Reproduce the data below verbatim from the line containing "sql_and (clauses : list sql_expr)" through its final line, and produce nothing more.

** Supplied data follows **

(** One round of the loop of [_get_order_by].  Every element of [items] is a
    (key, value) pair, so [len(items[0]) != 2] is never true. *)
Definition _get_order_by_item (self : t) (item : pyobj) : outcome order_clause :=
  items ← py_items item;
  match items with
  | [(column, dir)] =>
      columns_allowed ← getattr "OrderBy" (order_by self) "columns_allowed";
      column_ok ← py_in (PyStr column) columns_allowed;
      if negb column_ok then
        Raise (StandardError "ValueError"
                 (str_format "Invalid order_by column `{}`" [PyStr column]))
      else
        dir_allowed ← getattr "OrderBy" (order_by self) "dir_allowed";
        dir_ok ← py_in dir dir_allowed;
        if negb dir_ok then
          Raise (StandardError "ValueError"
                   (str_format "Invalid order_by dir `{}`" [dir]))
        else
          asc_ ← getattr "OrderBy" (order_by self) "asc";
          let func := if py_eq_attr dir asc_ then asc else desc in
          Return (func column)
  | _ =>
      Raise (StandardError "ValueError"
               (str_format "Invalid order_by config `{}`"
                  [PyList ((λ kv, PyTuple [PyStr kv.1; kv.2]) <$> items)]))
  end.

Fixpoint _get_order_by_loop (self : t) (items : list pyobj)
    (out : list order_clause) : outcome (list order_clause) :=
  match items with
  | [] => Return out
  | item :: items' =>
      clause ← _get_order_by_item self item;
      _get_order_by_loop self items' (out ++ [clause])
  end.

Definition _get_order_by (self : t) (order_by : pyobj)
  : outcome (list order_clause) :=
  items ← py_iter order_by;
  _get_order_by_loop self items [].

Definition search (self : t) (session : Session) (config : pyobj)
  : outcome SearchResults :=
  where_ ← _get_where self config;
  order_by ← py_get config "order_by" PyNone;
  order_by ← (if truthy order_by
              then out ← _get_order_by self order_by; Return (AClauses out)
              else getattr "OrderBy" (SSOSearch.order_by self) "default");
  util_search config session order_by where_.
End search.
End SSOSearch.

(** ** zato.sso.user_search: the WHERE clause *)

(** The sqlalchemy expressions the search builds, kept as terms: a column
    compared with a value ([column.__eq__(value)]), a column that contains a
    value ([column.contains(value)]), and the conjunction and disjunction of
    clauses ([and_( *clauses )], [or_( *clauses )]).  A column of SSOUser is
    named by its attribute. *)
Inductive sql_expr : Type :=
| sql_eq (column : string) (value : pyobj)
| sql_contains (column : string) (value : pyobj)
| sql_and (clauses : list sql_expr)
| sql_or (clauses : list sql_expr).

(** [zato.sso.const.search] is declared outside these sources: the labels
    [const.search.and_] and [const.search.or_], and the labels
    [set(const.search())] collects. *)
Class SearchConst := {
  search_and_ : string;
  search_or_ : string;
  search_labels : gset string;
}.

(** [unicode.strip] and [unicode.upper] are the interpreter's. *)
Class UnicodeOps := {
  py_strip : string → string;
  py_upper : string → string;
}.

(** [hash(o)] exists: lists and dicts are unhashable, a tuple is hashable
    when its elements are. *)
Fixpoint hashable (o : pyobj) : bool :=
  match o with
  | PyList _ | PyDict _ => false
  | PyTuple l => forallb hashable l
  | _ => true
  end.

(** The boolean a key equals, if any: True and False equal themselves, the
    integers and the floats 1 and 0, and nothing else here. *)
Definition as_bool_key (o : pyobj) : option bool :=
  match o with
  | PyBool b => Some b
  | PyInt n => if n =? 1 then Some true else if n =? 0 then Some false else None
  | PyFloat x =>
      if PrimFloat.eqb x PrimFloat.one then Some true
      else if PrimFloat.eqb x PrimFloat.zero then Some false
      else None
  | _ => None
  end.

** End of Supplied data **

The answer ::
| sql_and (clauses : list sql_expr)
| sql_or (clauses : list sql_expr).

(** [zato.sso.const.search] is declared outside these sources: the labels
    [const.search.and_] and [const.search.or_], and the labels
    [set(const.search())] collects. *)
Class SearchConst := {
  search_and_ : string;
  search_or_ : string;
  search_labels : gset string;
}.

(** [unicode.strip] and [unicode.upper] are the interpreter's. *)
Class UnicodeOps := {
  py_strip : string → string;
  py_upper : string → string;
}.

(** [hash(o)] exists: lists and dicts are unhashable, a tuple is hashable
    when its elements are. *)
Fixpoint hashable (o : pyobj) : bool :=
  match o with
  | PyList _ | PyDict _ => false
  | PyTuple l => forallb hashable l
  | _ => true
  end.

(** The boolean a key equals, if any: True and False equal themselves, the
    integers and the floats 1 and 0, and nothing else here. *)
Definition as_bool_key (o : pyobj) : option bool :=
  match o with
  | PyBool b => Some b
  | PyInt n => if n =? 1 then Some true else if n =? 0 then Some false else None
  | PyFloat x =>
      if PrimFloat.eqb x PrimFloat.one then Some true
      else if PrimFloat.eqb x PrimFloat.zero then Some false
      else None
  | _ => None
  end.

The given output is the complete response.